[Saved entries]
⁂
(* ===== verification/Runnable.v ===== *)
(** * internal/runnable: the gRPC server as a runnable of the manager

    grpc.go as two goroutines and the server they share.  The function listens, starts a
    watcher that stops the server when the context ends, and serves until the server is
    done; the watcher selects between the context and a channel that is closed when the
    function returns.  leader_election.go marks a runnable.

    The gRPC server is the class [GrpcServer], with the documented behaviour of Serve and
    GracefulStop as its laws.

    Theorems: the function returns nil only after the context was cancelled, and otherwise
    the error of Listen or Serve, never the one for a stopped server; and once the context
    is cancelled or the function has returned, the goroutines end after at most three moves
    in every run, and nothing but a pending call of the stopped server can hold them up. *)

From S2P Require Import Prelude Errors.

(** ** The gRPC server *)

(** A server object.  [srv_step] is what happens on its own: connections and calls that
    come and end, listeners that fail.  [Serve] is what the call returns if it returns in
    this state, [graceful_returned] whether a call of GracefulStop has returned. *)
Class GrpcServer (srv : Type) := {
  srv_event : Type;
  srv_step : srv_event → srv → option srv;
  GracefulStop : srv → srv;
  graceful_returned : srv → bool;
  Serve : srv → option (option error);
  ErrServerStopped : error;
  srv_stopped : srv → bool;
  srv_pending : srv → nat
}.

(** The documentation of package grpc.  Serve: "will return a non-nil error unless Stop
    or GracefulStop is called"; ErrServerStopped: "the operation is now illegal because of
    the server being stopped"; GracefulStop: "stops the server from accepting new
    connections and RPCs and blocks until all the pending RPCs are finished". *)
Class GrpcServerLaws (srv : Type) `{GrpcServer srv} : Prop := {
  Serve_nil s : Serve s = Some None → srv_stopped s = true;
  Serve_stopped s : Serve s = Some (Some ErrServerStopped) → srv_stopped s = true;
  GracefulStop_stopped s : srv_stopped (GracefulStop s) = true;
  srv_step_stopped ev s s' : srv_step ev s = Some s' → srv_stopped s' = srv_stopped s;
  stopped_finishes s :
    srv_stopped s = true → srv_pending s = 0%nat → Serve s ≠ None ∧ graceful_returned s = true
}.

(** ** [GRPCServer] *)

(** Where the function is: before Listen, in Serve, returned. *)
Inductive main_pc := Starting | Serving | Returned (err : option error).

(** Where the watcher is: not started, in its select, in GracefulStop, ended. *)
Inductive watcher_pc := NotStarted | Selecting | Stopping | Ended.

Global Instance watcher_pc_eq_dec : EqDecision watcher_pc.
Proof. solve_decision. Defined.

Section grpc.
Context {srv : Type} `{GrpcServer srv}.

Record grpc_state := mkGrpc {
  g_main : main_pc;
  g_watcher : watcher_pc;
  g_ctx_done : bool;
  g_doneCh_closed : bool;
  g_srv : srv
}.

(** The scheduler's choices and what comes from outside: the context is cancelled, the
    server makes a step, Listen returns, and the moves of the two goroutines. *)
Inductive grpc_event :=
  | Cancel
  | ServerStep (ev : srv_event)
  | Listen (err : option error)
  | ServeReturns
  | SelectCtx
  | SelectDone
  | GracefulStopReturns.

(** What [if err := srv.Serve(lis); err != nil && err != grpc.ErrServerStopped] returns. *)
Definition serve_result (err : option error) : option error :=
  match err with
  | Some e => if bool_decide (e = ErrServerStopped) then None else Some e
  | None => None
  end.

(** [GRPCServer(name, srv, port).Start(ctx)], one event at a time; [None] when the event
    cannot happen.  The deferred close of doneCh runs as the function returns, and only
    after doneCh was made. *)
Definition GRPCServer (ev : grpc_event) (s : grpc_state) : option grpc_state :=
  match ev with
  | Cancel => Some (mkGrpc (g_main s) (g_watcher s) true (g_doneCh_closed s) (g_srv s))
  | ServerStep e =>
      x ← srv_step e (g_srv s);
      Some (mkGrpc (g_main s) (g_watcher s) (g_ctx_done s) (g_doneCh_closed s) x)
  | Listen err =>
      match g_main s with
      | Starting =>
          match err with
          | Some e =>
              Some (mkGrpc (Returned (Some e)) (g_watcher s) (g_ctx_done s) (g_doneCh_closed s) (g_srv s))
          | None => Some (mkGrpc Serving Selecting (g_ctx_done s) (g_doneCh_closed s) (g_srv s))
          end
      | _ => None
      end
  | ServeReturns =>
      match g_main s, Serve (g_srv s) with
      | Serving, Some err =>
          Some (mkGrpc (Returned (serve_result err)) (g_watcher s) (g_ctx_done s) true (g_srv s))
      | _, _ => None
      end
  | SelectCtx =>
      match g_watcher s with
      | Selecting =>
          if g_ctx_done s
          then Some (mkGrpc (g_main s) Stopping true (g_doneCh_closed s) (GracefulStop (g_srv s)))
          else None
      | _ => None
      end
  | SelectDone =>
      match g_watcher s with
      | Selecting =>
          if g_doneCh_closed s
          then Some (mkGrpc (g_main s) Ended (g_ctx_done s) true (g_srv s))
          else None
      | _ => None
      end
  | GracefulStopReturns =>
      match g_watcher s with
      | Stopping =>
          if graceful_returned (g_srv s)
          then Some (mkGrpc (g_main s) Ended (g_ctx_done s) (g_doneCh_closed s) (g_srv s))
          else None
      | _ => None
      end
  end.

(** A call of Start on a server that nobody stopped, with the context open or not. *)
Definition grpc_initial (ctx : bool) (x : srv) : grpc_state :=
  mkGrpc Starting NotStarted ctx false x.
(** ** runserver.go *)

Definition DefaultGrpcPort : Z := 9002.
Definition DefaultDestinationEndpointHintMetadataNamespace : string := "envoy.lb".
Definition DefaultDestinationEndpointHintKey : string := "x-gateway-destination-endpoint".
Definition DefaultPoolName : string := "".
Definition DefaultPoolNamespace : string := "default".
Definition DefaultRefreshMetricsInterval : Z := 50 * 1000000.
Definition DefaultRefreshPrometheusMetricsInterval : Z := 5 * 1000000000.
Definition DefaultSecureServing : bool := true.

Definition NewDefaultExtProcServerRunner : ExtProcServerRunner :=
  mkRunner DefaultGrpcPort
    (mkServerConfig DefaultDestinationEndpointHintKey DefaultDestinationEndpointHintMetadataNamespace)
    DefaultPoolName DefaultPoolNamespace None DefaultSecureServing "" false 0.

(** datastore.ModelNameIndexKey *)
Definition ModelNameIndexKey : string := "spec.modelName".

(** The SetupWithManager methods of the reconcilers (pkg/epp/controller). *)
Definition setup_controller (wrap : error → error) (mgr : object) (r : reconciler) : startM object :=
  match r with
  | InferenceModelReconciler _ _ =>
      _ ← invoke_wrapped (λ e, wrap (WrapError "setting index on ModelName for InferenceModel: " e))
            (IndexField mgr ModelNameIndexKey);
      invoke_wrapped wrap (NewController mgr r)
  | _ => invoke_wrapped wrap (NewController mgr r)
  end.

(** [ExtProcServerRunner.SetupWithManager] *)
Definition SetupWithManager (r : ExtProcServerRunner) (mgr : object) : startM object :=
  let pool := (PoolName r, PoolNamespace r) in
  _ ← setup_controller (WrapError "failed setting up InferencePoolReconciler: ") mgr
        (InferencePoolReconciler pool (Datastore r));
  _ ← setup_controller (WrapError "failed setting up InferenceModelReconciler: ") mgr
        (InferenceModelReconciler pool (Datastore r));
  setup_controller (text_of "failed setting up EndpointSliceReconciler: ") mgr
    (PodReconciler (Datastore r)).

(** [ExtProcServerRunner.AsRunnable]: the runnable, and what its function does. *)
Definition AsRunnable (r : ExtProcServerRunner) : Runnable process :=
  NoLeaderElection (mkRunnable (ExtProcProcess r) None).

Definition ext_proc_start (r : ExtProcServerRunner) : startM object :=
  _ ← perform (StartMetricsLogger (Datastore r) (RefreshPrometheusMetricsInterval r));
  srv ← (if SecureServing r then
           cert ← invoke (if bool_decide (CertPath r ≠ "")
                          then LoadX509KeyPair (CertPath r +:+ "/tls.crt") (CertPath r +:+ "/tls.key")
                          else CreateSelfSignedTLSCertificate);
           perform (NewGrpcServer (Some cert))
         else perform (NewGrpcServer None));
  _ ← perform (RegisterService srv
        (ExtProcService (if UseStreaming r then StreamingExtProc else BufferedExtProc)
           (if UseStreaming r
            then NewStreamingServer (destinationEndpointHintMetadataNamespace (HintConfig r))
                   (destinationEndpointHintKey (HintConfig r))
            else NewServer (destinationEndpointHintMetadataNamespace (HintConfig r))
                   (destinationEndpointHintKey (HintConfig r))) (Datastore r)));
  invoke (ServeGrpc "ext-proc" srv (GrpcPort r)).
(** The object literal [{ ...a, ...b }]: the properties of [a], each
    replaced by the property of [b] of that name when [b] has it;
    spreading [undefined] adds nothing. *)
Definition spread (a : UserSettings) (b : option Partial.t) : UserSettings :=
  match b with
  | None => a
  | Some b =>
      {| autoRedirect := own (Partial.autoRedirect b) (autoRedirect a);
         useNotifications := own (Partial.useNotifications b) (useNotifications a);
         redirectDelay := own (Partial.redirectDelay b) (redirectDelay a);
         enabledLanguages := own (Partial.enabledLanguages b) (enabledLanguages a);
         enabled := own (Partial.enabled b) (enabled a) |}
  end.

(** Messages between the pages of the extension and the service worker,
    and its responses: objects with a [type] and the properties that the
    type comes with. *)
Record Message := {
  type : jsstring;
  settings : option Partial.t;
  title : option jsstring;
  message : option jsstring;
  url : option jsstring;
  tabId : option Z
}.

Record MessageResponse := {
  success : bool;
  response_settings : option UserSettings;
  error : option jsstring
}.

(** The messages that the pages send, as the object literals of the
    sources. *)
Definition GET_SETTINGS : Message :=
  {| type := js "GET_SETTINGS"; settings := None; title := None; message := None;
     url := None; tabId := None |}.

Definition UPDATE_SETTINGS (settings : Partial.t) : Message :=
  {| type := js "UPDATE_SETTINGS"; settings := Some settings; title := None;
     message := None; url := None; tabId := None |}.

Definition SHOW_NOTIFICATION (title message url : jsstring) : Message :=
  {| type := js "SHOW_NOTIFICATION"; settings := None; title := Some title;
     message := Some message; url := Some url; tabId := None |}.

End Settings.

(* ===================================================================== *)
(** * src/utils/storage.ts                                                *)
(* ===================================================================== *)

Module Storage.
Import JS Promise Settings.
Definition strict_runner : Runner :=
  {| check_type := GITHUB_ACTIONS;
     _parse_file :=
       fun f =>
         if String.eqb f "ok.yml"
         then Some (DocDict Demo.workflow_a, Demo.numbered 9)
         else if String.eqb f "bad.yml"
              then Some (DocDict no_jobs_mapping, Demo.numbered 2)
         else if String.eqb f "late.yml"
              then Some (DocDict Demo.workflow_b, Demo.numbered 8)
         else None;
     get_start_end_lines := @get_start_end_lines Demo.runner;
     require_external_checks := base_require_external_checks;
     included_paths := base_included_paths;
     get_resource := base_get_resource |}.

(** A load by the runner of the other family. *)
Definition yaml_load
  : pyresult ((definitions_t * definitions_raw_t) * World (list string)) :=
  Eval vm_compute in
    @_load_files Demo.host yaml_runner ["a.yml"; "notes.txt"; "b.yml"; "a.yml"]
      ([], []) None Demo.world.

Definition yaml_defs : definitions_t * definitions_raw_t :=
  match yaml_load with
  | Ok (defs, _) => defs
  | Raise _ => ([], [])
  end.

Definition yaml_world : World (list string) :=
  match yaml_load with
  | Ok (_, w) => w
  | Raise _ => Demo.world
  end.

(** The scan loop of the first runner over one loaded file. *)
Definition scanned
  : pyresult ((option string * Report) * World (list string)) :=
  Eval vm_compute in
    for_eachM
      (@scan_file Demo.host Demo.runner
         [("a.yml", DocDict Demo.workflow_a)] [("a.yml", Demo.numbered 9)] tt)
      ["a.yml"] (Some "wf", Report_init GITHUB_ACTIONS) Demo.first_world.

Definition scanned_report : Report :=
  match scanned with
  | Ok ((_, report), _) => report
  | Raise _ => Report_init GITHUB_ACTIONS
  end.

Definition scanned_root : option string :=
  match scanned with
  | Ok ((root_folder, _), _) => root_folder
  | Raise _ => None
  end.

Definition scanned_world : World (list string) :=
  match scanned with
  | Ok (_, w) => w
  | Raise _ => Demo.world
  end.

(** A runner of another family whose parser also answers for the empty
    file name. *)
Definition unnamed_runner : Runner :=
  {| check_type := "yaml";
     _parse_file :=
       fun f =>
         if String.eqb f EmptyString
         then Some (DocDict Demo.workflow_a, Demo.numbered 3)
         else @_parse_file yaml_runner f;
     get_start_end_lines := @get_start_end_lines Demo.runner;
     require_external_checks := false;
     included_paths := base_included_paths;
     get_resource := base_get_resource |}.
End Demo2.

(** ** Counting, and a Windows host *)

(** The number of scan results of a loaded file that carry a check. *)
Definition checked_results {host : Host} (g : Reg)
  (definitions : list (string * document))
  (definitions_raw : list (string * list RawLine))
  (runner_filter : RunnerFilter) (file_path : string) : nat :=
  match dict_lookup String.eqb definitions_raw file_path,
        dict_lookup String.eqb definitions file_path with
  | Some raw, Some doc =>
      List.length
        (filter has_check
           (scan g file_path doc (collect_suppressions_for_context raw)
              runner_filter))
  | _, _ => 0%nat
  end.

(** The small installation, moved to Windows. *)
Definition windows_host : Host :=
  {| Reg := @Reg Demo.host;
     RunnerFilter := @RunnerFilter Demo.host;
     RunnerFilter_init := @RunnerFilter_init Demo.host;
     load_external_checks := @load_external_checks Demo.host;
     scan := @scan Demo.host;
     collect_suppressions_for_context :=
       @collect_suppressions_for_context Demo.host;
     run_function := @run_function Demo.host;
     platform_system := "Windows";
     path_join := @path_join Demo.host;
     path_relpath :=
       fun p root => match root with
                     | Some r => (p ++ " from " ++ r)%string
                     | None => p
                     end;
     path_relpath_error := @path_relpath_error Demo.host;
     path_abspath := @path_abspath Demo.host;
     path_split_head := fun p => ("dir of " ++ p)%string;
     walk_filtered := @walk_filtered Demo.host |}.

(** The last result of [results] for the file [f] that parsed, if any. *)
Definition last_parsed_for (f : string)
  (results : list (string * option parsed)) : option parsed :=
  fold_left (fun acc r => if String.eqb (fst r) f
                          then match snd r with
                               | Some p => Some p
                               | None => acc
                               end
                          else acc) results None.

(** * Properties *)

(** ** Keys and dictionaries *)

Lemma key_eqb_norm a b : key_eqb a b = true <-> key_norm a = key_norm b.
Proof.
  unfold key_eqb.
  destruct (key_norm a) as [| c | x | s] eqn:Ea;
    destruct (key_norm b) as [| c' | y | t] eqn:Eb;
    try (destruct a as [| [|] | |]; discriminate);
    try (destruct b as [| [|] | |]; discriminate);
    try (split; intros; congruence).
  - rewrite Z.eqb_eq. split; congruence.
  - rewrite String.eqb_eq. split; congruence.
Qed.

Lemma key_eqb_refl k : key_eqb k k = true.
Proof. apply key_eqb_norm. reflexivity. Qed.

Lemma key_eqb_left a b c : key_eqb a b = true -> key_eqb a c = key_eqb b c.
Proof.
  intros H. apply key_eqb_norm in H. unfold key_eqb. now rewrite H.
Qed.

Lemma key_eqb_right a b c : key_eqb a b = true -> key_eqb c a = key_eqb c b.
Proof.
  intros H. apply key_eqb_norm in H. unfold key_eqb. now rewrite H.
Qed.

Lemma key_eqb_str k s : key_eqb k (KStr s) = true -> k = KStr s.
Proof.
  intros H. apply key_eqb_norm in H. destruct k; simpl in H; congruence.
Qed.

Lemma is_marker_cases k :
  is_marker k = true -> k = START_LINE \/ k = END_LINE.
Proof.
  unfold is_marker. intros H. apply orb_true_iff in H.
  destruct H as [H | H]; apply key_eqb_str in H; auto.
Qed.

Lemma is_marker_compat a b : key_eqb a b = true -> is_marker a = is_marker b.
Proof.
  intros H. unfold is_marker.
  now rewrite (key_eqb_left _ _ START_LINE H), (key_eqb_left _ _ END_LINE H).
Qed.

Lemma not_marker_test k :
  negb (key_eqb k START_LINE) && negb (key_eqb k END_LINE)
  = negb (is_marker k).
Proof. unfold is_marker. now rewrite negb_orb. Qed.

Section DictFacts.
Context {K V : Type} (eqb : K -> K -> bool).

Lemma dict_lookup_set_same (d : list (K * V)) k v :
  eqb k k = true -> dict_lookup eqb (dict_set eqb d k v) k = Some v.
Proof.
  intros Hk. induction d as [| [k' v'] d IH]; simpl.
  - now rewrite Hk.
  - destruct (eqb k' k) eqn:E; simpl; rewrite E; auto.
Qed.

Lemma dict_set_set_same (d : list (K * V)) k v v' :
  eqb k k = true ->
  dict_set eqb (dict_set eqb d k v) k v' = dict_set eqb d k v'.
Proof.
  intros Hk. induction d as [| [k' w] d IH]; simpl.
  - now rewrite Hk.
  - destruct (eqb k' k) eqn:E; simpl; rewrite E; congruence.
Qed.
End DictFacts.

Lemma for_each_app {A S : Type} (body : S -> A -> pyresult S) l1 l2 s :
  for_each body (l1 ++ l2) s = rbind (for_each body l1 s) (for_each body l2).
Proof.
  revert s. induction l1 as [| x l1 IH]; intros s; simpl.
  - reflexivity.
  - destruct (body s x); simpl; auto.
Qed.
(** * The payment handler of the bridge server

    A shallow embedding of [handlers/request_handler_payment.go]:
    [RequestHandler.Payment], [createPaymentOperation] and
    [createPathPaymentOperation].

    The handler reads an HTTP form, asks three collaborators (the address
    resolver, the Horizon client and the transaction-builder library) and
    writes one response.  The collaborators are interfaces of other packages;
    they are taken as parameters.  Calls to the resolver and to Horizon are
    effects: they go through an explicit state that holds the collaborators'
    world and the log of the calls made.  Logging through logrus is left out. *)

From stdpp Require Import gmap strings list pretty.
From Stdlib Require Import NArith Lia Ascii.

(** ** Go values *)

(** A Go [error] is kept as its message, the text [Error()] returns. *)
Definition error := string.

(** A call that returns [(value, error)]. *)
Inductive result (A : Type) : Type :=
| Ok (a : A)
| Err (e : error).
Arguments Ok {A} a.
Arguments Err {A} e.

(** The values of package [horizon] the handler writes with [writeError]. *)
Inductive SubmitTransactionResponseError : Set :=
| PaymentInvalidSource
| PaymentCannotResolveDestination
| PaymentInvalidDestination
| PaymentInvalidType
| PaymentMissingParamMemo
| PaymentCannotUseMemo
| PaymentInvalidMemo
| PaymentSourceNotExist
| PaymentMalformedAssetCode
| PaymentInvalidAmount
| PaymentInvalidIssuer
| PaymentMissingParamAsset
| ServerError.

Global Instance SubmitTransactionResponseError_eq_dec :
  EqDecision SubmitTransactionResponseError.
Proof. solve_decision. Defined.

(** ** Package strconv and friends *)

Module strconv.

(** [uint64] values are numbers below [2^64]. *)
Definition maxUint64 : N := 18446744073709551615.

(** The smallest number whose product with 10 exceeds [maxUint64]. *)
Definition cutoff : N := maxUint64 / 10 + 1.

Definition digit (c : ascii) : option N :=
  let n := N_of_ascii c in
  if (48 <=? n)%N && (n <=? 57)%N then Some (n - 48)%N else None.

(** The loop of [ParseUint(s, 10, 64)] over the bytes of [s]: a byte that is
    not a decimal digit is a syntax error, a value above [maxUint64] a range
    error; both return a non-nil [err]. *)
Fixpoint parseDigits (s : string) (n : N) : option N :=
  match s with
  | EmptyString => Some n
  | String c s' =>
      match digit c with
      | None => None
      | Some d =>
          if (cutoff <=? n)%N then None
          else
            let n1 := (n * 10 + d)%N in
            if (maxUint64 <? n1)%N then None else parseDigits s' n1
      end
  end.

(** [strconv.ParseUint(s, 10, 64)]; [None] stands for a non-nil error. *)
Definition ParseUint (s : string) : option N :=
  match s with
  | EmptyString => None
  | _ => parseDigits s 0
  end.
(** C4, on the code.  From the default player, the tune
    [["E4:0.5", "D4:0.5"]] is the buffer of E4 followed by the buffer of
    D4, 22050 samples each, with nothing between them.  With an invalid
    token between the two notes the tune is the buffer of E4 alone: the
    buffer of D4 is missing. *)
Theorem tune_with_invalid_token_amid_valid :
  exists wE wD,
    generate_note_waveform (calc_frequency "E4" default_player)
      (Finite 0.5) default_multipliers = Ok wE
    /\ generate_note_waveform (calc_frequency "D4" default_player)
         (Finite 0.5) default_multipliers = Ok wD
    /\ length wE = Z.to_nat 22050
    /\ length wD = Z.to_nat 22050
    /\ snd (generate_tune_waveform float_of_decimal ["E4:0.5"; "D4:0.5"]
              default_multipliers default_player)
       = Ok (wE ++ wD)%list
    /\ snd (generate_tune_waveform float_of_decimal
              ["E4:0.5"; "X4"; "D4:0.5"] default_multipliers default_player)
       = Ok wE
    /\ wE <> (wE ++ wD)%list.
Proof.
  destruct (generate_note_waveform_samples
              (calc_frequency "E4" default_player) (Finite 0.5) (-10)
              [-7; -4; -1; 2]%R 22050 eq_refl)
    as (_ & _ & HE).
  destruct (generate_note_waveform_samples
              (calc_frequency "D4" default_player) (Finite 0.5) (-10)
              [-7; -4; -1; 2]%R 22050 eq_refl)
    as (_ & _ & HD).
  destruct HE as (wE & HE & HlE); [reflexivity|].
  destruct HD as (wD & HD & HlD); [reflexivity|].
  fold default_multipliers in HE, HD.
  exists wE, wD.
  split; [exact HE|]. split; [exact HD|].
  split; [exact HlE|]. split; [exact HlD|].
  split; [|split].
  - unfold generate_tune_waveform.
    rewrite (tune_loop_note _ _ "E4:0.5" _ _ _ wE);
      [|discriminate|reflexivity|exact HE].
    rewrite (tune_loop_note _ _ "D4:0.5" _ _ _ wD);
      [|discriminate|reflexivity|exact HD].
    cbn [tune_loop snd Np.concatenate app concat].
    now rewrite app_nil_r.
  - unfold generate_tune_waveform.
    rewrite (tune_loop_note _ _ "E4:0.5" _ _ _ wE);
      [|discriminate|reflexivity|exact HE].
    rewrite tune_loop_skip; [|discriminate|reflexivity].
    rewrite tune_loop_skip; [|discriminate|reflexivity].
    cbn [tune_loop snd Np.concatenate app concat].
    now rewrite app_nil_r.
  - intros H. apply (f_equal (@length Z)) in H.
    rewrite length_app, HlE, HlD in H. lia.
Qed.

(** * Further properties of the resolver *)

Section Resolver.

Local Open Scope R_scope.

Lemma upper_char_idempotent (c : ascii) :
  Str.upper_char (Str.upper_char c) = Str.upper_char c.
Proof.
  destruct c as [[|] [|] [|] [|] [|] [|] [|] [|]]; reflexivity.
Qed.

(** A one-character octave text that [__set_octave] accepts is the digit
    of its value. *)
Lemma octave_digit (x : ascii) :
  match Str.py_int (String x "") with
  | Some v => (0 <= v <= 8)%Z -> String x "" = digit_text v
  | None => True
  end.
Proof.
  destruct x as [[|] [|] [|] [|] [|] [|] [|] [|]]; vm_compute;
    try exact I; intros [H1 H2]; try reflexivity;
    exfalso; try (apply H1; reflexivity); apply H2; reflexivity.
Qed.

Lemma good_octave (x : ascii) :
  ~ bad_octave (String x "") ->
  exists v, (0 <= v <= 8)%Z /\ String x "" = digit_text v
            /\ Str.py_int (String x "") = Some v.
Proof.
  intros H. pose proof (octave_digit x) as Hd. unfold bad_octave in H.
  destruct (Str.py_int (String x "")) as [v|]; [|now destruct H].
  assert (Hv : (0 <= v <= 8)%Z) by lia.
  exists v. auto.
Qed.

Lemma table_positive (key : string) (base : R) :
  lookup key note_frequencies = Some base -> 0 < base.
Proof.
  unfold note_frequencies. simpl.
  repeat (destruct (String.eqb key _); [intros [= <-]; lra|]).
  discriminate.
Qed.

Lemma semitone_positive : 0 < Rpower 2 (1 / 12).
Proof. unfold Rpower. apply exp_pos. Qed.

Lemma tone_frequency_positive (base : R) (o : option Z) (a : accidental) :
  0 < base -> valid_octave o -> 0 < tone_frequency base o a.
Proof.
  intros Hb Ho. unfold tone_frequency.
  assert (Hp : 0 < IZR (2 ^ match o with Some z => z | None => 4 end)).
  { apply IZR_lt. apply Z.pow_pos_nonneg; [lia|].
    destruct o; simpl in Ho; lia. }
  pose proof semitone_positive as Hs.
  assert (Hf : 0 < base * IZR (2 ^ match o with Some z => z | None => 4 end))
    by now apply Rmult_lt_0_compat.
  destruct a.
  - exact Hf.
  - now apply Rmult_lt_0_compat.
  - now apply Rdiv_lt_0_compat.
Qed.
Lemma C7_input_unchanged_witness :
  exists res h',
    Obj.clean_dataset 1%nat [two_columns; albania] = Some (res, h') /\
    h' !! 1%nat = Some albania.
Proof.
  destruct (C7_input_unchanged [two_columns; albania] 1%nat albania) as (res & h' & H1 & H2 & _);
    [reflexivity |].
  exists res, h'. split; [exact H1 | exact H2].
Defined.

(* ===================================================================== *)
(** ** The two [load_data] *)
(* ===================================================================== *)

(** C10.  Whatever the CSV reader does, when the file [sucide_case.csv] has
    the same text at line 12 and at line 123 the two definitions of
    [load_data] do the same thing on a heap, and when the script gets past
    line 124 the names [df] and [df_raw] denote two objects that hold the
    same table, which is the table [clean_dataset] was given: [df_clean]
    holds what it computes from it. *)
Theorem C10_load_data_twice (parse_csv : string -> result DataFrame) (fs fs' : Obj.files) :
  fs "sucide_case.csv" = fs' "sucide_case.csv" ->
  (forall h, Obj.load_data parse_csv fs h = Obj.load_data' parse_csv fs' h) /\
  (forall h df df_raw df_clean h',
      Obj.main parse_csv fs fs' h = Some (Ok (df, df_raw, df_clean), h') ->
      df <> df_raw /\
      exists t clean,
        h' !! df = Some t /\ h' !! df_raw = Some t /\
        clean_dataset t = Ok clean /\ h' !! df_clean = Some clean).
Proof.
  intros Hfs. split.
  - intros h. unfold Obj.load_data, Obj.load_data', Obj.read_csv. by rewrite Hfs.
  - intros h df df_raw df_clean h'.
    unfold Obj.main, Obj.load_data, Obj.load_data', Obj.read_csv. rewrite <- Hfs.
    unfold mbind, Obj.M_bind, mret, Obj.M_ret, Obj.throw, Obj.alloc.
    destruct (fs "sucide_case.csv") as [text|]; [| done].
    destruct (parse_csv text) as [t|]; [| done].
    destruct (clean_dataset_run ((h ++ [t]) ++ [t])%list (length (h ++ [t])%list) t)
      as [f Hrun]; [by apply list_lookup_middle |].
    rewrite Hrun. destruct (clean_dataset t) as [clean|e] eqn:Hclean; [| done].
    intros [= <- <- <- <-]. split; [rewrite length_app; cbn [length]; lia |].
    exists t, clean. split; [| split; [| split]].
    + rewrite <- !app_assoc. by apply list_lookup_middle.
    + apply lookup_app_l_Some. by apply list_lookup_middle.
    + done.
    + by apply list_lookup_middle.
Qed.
⁂
# YOUR INSTRUCTIONS
From the records above, pick out and copy each line holding the word "induction".

# OUTPUT
  intros Hk. induction d as [| [k' v'] d IH]; simpl.
  intros Hk. induction d as [| [k' w] d IH]; simpl.
  revert s. induction l1 as [| x l1 IH]; intros s; simpl.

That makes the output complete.